Pour les biens sans propriétaires (la biodiversité, les océans, etc) il faudrait que le droit évolue de telle sorte qu’ils puissent obtenir des protecteurs, c’est-à-dire des propriétaires, ou tout au moins des personnes qui aient un droit d’usage sur ceux-ci.

Olga met à bas les idées reçues sur l’effet de serre : le principal gaz vecteur de l’effet de serre, c’est la vapeur d’eau, puis le gaz carbonique. Les activités humaines dégagent 6 milliards de tonnes de carbone par an : c’est un chiffre dérisoire par rapport aux centaines de milliards de tonnes par an de variations naturelles du carbone de l’atmosphère ! Il se peut même que la production d’énergie fossile (houille, charbon, …) ait un impact faible ou même nul sur l’effet de serre car ceux-ci jouent un rôle d’écran contre les rayons solaires !

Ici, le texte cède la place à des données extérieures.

(* ===== verification/AgentSecrets.v ===== *)
(** Secret references resolved for the container runtime (internal/agent/loop.go,
    resolveSecretsFor). The deep copy by a JSON round trip is the value itself: no
    aliasing is left to model. *)
From Stdlib Require Import ZArith Lia.
From stdpp Require Import prelude gmap strings.
From S2P Require Import Prelude.
From S2P Require Import ProjectTypes.
From S2P Require Import AccessTypes.
From S2P Require Import Failures.
From S2P Require Import Tracker.
From S2P Require Import Actions.
Import GoTime GoInt GoString.
Open Scope nat_scope.

Set Default Proof Using "Type".

Definition ref_of (env : EnvVar) : option SecretKeySelector := ev_ValueFrom env ≫= evs_SecretKeyRef.

Definition ev_with_Value (x : string) (env : EnvVar) : EnvVar :=
  {| ev_Name := ev_Name env; ev_Value := x; ev_ValueFrom := ev_ValueFrom env |}.
Definition svc_with_Env (x : list EnvVar) (svc : ServiceDef) : ServiceDef :=
  {| svc_Name := svc_Name svc; svc_Image := svc_Image svc; svc_Command := svc_Command svc; svc_Env := x;
     svc_VolumeMounts := svc_VolumeMounts svc |}.
Definition p_with_Services (x : list ServiceDef) (p : Project) : Project :=
  {| p_Meta := p_Meta p;
     p_Spec := {| sp_Size := sp_Size (p_Spec p); sp_Services := x; sp_Volumes := sp_Volumes (p_Spec p);
                  sp_Backup := sp_Backup (p_Spec p); sp_Ingress := sp_Ingress (p_Spec p);
                  sp_ExpireAt := sp_ExpireAt (p_Spec p); sp_RestartedAt := sp_RestartedAt (p_Spec p) |};
     p_Status := p_Status p |}.

Definition has_refs (include : string → bool) (p : Project) : bool :=
  existsb (λ svc, include (svc_Name svc) && existsb (λ env, bool_decide (is_Some (ref_of env))) (svc_Env svc))
          (sp_Services (p_Spec p)).

Definition value_of (secret : Secret) (key : string) : option string :=
  sdi_Value <$> find_first (λ item, bool_decide (sdi_Key item = key)) (sec_Spec secret).

(** The Secrets already fetched, by name. *)
Notation cache := (gmap string Secret).

(** One reference: from the cache, or fetched into it. *)
Definition fetch (secrets : cache) (name : string) : act (reply (Secret * cache)) :=
  match secrets !! name with
  | Some secret => Return (Got (secret, secrets))
  | None =>
      call_ (GetSecret name) ≫= λ r,
      Return (match (r : reply Secret) with
              | Bad e => Bad e
              | Got secret => Got (secret, <[name := secret]> secrets)
              end)
  end.

Fixpoint resolve_envs (service : string) (secrets : cache) (envs : list EnvVar)
    : act (reply (list EnvVar * cache)) :=
  match envs with
  | [] => Return (Got ([], secrets))
  | env :: rest =>
      let next (env' : EnvVar) (secrets' : cache) :=
        resolve_envs service secrets' rest ≫= λ r,
        Return (match r with Bad e => Bad e | Got (envs', secrets'') => Got (env' :: envs', secrets'') end) in
      match ref_of env with
      | None => next env secrets
      | Some ref =>
          fetch secrets (sks_Name ref) ≫= λ r,
          match r with
          | Bad e => Return (Bad (secretRefError service (ev_Name env) (sks_Name ref) (sks_Key ref) e))
          | Got (secret, secrets') =>
              match value_of secret (sks_Key ref) with
              | None => Return (Bad (secretRefError service (ev_Name env) (sks_Name ref) (sks_Key ref)
                                       (Fails errSecretKeyNotFound)))
              | Some value => next (ev_with_Value value env) secrets'
              end
          end
      end
  end.

Fixpoint resolve_services (include : string → bool) (secrets : cache) (svcs : list ServiceDef)
    : act (reply (list ServiceDef)) :=
  match svcs with
  | [] => Return (Got [])
  | svc :: rest =>
      if negb (include (svc_Name svc)) then
        resolve_services include secrets rest ≫= λ r,
        Return (match r with Bad e => Bad e | Got svcs' => Got (svc :: svcs') end)
      else
        resolve_envs (svc_Name svc) secrets (svc_Env svc) ≫= λ r,
        match r with
        | Bad e => Return (Bad e)
        | Got (envs, secrets') =>
            resolve_services include secrets' rest ≫= λ r,
            Return (match r with Bad e => Bad e | Got svcs' => Got (svc_with_Env envs svc :: svcs') end)
        end
  end.

Definition resolveSecretsFor (p : Project) (include : string → bool) : act (reply Project) :=
  if negb (has_refs include p) then Return (Got p)
  else
    resolve_services include ∅ (sp_Services (p_Spec p)) ≫= λ r,
    Return (match r with Bad e => Bad e | Got svcs => Got (p_with_Services svcs p) end).

Definition resolveSecrets (p : Project) : act (reply Project) := resolveSecretsFor p (λ _, true).

(** ** Properties *)

(** What a resolved variable is: a reference carries the value its Secret was
    answered to have, and nothing else changes. *)
Definition resolved_env (h : story) (env env' : EnvVar) : Prop :=
  match ref_of env with
  | None => env' = env
  | Some ref => ∃ secret value, Did (GetSecret (sks_Name ref)) (Got secret) ∈ h ∧
      value_of secret (sks_Key ref) = Some value ∧ env' = ev_with_Value value env
  end.
Definition resolved_svc (include : string → bool) (h : story) (svc svc' : ServiceDef) : Prop :=
  if include (svc_Name svc) then ∃ envs, svc' = svc_with_Env envs svc ∧ Forall2 (resolved_env h) (svc_Env svc) envs
  else svc' = svc.

(** The names referred to by the included services. *)
Definition refers (include : string → bool) (p : Project) (name : string) : Prop :=
  ∃ svc env ref, svc ∈ sp_Services (p_Spec p) ∧ include (svc_Name svc) = true ∧ env ∈ svc_Env svc ∧
    ref_of env = Some ref ∧ sks_Name ref = name.

(** A Secret is fetched only when it is referred to and was not fetched before. *)
Definition fetch_allowed (names : string → Prop) (h : story) (c : call) : Prop :=
  match c with
  | GetSecret name => names name ∧ ∀ s, Did (GetSecret name) (Got s) ∉ h
  | _ => False
  end.

(** The cache holds exactly what was answered. *)
Definition cached (secrets : cache) (h : story) : Prop :=
  ∀ name s, secrets !! name = Some s ↔ Did (GetSecret name) (Got s) ∈ h.

Lemma resolved_env_mono P h h' env env' : grows P h h' → resolved_env h env env' → resolved_env h' env env'.
Proof.
  intros Hg. unfold resolved_env. destruct (ref_of env) as [ref|]; [|done]. intros (s & v & Hs & Hr).
  exists s, v. split; [by eapply seen_grows|done].
Qed.

Definition secret_got (e : happening) : option (string * Secret) :=
  match e with Did (GetSecret name) r => match r with Got s => Some (name, s) | Bad _ => None end | _ => None end.
Lemma secret_got_inj name s name' s' :
  Did (GetSecret name) (Got s) = Did (GetSecret name') (Got s') → name = name' ∧ s = s'.
Proof. intros H. by injection (f_equal secret_got H). Qed.

Lemma cached_grows secrets h name s :
  secrets !! name = None → cached secrets h →
  cached (<[name := s]> secrets) (h ++ [Did (GetSecret name) (Got s)]).
Proof.
  intros Hn Hc name' s'. rewrite lookup_insert_Some, elem_of_app, list_elem_of_singleton. split.
  - intros [[-> ->]|[_ Hl]]; [by right|left; by apply Hc].
  - intros [Hin|[-> ->]%secret_got_inj]; [right|by left].
    split; [|by apply Hc]. intros ->. apply Hc in Hin. congruence.
Qed.

Section resolve.
Context (names : string → Prop).
Notation ok := (fetch_allowed names).
Notation any := (grows (λ _, True)).

Lemma awp_fetch secrets name (Q : reply (Secret * cache) → memory → story → Prop) m h :
  names name → cached secrets h →
  (∀ r h', any h h' → (∀ s c, r = Got (s, c) → Did (GetSecret name) (Got s) ∈ h' ∧ cached c h') → Q r m h') →
  awp ok (fetch secrets name) Q m h.
Proof.
  intros Hn Hc HQ. unfold fetch. destruct (secrets !! name) as [s|] eqn:Hs.
  - apply HQ; [apply grows_refl|]. intros s' c [= <- <-]. split; [by apply Hc|done].
  - split; [split; [done|]; intros s' Hin; apply Hc in Hin; congruence|].
    intros [s'|e]; (apply HQ; [by apply grows_call|]); [|done]. intros s'' c [= <- <-].
    split; [apply seen_last|by apply cached_grows].
Qed.

Lemma awp_resolve_envs service envs secrets (Q : reply (list EnvVar * cache) → memory → story → Prop) m h :
  (∀ env ref, env ∈ envs → ref_of env = Some ref → names (sks_Name ref)) → cached secrets h →
  (∀ r h', any h h' →
    (∀ envs' c, r = Got (envs', c) → Forall2 (resolved_env h') envs envs' ∧ cached c h') → Q r m h') →
  awp ok (resolve_envs service secrets envs) Q m h.
Proof.
  revert secrets h Q. induction envs as [|env envs IH]; intros secrets h Q Hn Hc HQ; cbn [resolve_envs].
  { apply HQ; [apply grows_refl|]. intros envs' c [= <- <-]. by split. }
  cbv zeta.
  assert (∀ env' c h1, any h h1 → cached c h1 → resolved_env h1 env env' →
    awp ok (resolve_envs service c envs ≫= λ r,
      Return (match r with Bad e => Bad e | Got (envs', c') => Got (env' :: envs', c') end)) Q m h1) as Hnext.
  { intros env' c h1 Hg1 Hc1 He. apply awp_bind, IH; [by intros env'' ref Hin; apply Hn; right|done|].
    intros r h2 Hg2 Hr. apply HQ; [by eapply grows_trans|]. intros envs' c' Heq.
    destruct r as [[envs'' c'']|]; [|done]. injection Heq as <- <-. destruct (Hr _ _ eq_refl) as [Hf Hc2].
    split; [|done]. constructor; [by eapply resolved_env_mono|done]. }
  destruct (ref_of env) as [ref|] eqn:Href; cycle 1.
  { apply Hnext; [apply grows_refl|done|]. unfold resolved_env. by rewrite Href. }
  apply awp_bind, awp_fetch; [eapply Hn; [by left|done]|done|]. intros [[s c]|e] h1 Hg1 Hr; [|by apply HQ].
  destruct (Hr _ _ eq_refl) as [Hs Hc1]. destruct (value_of s (sks_Key ref)) as [v|] eqn:Hv; [|by apply HQ].
  apply Hnext; [done|done|]. unfold resolved_env. rewrite Href. eauto.
Qed.

Lemma awp_resolve_services include svcs secrets (Q : reply (list ServiceDef) → memory → story → Prop) m h :
  (∀ svc env ref, svc ∈ svcs → include (svc_Name svc) = true → env ∈ svc_Env svc → ref_of env = Some ref →
    names (sks_Name ref)) → cached secrets h →
  (∀ r h', any h h' → (∀ svcs', r = Got svcs' → Forall2 (resolved_svc include h') svcs svcs') → Q r m h') →
  awp ok (resolve_services include secrets svcs) Q m h.
Proof.
  revert secrets h Q. induction svcs as [|svc svcs IH]; intros secrets h Q Hn Hc HQ; cbn [resolve_services].
  { apply HQ; [apply grows_refl|]. intros svcs' [= <-]. constructor. }
  assert (∀ svc' c h1, any h h1 → cached c h1 → (∀ h2, any h1 h2 → resolved_svc include h2 svc svc') →
    awp ok (resolve_services include c svcs ≫= λ r,
      Return (match r with Bad e => Bad e | Got svcs' => Got (svc' :: svcs') end)) Q m h1) as Hnext.
  { intros svc' c h1 Hg1 Hc1 Hs. apply awp_bind, IH; [by intros svc'' env ref Hin; apply Hn; right|done|].
    intros r h2 Hg2 Hr. apply HQ; [by eapply grows_trans|]. intros svcs' Heq.
    destruct r as [svcs''|]; [|done]. injection Heq as <-. constructor; [by apply Hs|by apply Hr]. }
  destruct (include (svc_Name svc)) eqn:Hi; simpl negb; cbv iota; cycle 1.
  { apply Hnext; [apply grows_refl|done|]. intros h2 _. unfold resolved_svc. by rewrite Hi. }
  apply awp_bind, awp_resolve_envs; [by intros env ref ? ?; eapply (Hn svc env); [left|..]|done|].
  intros [[envs c]|e] h1 Hg1 Hr; [|by apply HQ]. destruct (Hr _ _ eq_refl) as [Hf Hc1].
  apply Hnext; [done|done|]. intros h2 Hg2. unfold resolved_svc. rewrite Hi. exists envs. split; [done|].
  eapply Forall2_impl; [exact Hf|]. intros env env'. by apply resolved_env_mono with (P := λ _, True).
Qed.
End resolve.

(** How it ends: nothing to resolve, or every included reference has its value. *)
Definition resolution (include : string → bool) (p : Project) (h : story) (r : reply Project) : Prop :=
  match r with
  | Got resolved =>
      ∃ svcs, resolved = p_with_Services svcs p ∧
        Forall2 (resolved_svc include h) (sp_Services (p_Spec p)) svcs
  | Bad _ => True
  end.

Lemma no_refs_resolved include p h :
  has_refs include p = false → Forall2 (resolved_svc include h) (sp_Services (p_Spec p)) (sp_Services (p_Spec p)).
Proof.
  unfold has_refs. induction (sp_Services (p_Spec p)) as [|svc svcs IH]; simpl; [constructor|].
  rewrite orb_false_iff. intros [Hs Hr]. constructor; [|by apply IH]. unfold resolved_svc.
  destruct (include (svc_Name svc)); [|done]. exists (svc_Env svc). split; [by destruct svc|].
  simpl in Hs. induction (svc_Env svc) as [|env envs IHe]; simpl in Hs; [constructor|].
  apply orb_false_iff in Hs as [He Hes]. constructor; [|by apply IHe].
  apply bool_decide_eq_false in He. unfold resolved_env. destruct (ref_of env); [|done]. destruct He. by eexists.
Qed.

Lemma awp_resolveSecretsFor include p (Q : reply Project → memory → story → Prop) m :
  (∀ r h, resolution include p h r → Q r m h) →
  awp (fetch_allowed (refers include p)) (resolveSecretsFor p include) Q m [].
Proof.
  intros HQ. unfold resolveSecretsFor. destruct (has_refs include p) eqn:Hr; simpl negb; cbv iota.
  - apply awp_bind, awp_resolve_services.
    + intros svc env ref ? ? ? ?. by exists svc, env, ref.
    + intros name s. rewrite lookup_empty. split; [done|]. by intros ?%elem_of_nil.
    + intros [svcs|e] h _ Hs; apply HQ; [|done]. exists svcs. split; [done|by apply Hs].
  - apply HQ. exists (sp_Services (p_Spec p)). split; [by destruct p as [? [] ?]|by apply no_refs_resolved].
Qed.

Lemma resolution_since include current h1 h2 r :
  resolution include current h2 r → resolution include current (h1 ++ h2) r.
Proof.
  destruct r as [resolved|]; [|done]. intros (svcs & -> & Hf). exists svcs. split; [done|].
  eapply Forall2_impl; [exact Hf|]. intros svc svc'. unfold resolved_svc. destruct (include _); [|done].
  intros (envs & -> & He). exists envs. split; [done|]. eapply Forall2_impl; [exact He|].
  intros env env'. unfold resolved_env. destruct (ref_of env) as [ref|]; [|done]. intros (s & v & Hs & Hv).
  exists s, v. split; [|done]. apply elem_of_app. by right.
Qed.
Lemma resolution_later include current h h' r :
  h `prefix_of` h' → resolution include current h r → resolution include current h' r.
Proof.
  intros Hp. destruct r as [resolved|]; [|done]. intros (svcs & -> & Hf). exists svcs. split; [done|].
  eapply Forall2_impl; [exact Hf|]. intros svc svc'. unfold resolved_svc. destruct (include _); [|done].
  intros (envs & -> & He). exists envs. split; [done|]. eapply Forall2_impl; [exact He|].
  intros env env'. apply (resolved_env_mono (λ _, True)). by apply prefix_grows.
Qed.

Definition is_secret (c : call) : Prop := match c with GetSecret _ => True | _ => False end.
(** The Secrets of [current], in any protocol that allows to ask for them. *)
Lemma awp_secrets ok include current (Q : reply Project → memory → story → Prop) m h :
  (∀ h' secret, h `prefix_of` h' → refers include current secret → ok h' (GetSecret secret)) →
  (∀ r m' h', grows is_secret h h' → resolution include current h' r → Q r m' h') →
  awp ok (resolveSecretsFor current include) Q m h.
Proof.
  intros Hok HQ.
  apply (awp_since_start (fetch_allowed (refers include current)) _ is_secret _
    (λ r _ h', resolution include current h' r)); [by intros ? []| | |].
  - intros h' c _ Hc. destruct c; try done. apply Hok; [by apply prefix_app_r|apply Hc].
  - intros r m' h' Hs Hr. apply HQ; [by exists h'|by apply resolution_since].
  - by apply awp_resolveSecretsFor.
Qed.

(** (loop.go, resolveSecretsFor): secrets are resolved narrowly. Whatever the server
    answers, only Secrets that the included services refer to are asked for, none is
    asked for again once it was given, and the Project handed to the runtime is the
    one in hand in which exactly those references carry the value their Secret was
    answered to have. *)
Theorem resolveSecretsFor_exact (p : Project) (include : string → bool) (w : world) (m : memory) :
  let '(r, _, h) := act_run w (resolveSecretsFor p include) m [] in
  obeys (fetch_allowed (refers include p)) h ∧ resolution include p h r.
Proof.
  destruct (awp_adequate (fetch_allowed (refers include p)) w (resolveSecretsFor p include)
    (λ r _ h, resolution include p h r) m []) as [H1 H2]; [by apply awp_resolveSecretsFor|apply obeys_nil|].
  by destruct (act_run w _ m []) as [[r m'] h].
Qed.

Olga s’initie donc à l’actualisation des coûts : 1 million d’euros dans cent ans ne représentent que 450 euros aujourd’huis, actualisés à 8%/an : la question est de décider s’il faut lancer des actions contre l’effet de serre tout de suite, dont les coûts vont réduire la richesse mondiale, ou bien seulement continuer à faire des recherches et des mesures pour en savoir plus, avant de s’engager dans des actions coûteuses : " les partisans de la solution d’attente, par très nombreux, disent que ce n’est pas en appauvrissant la génération présente qu’on mettra les générations futures mieux à même de traiter les problèmes quand - et si - ils apparaîtront. "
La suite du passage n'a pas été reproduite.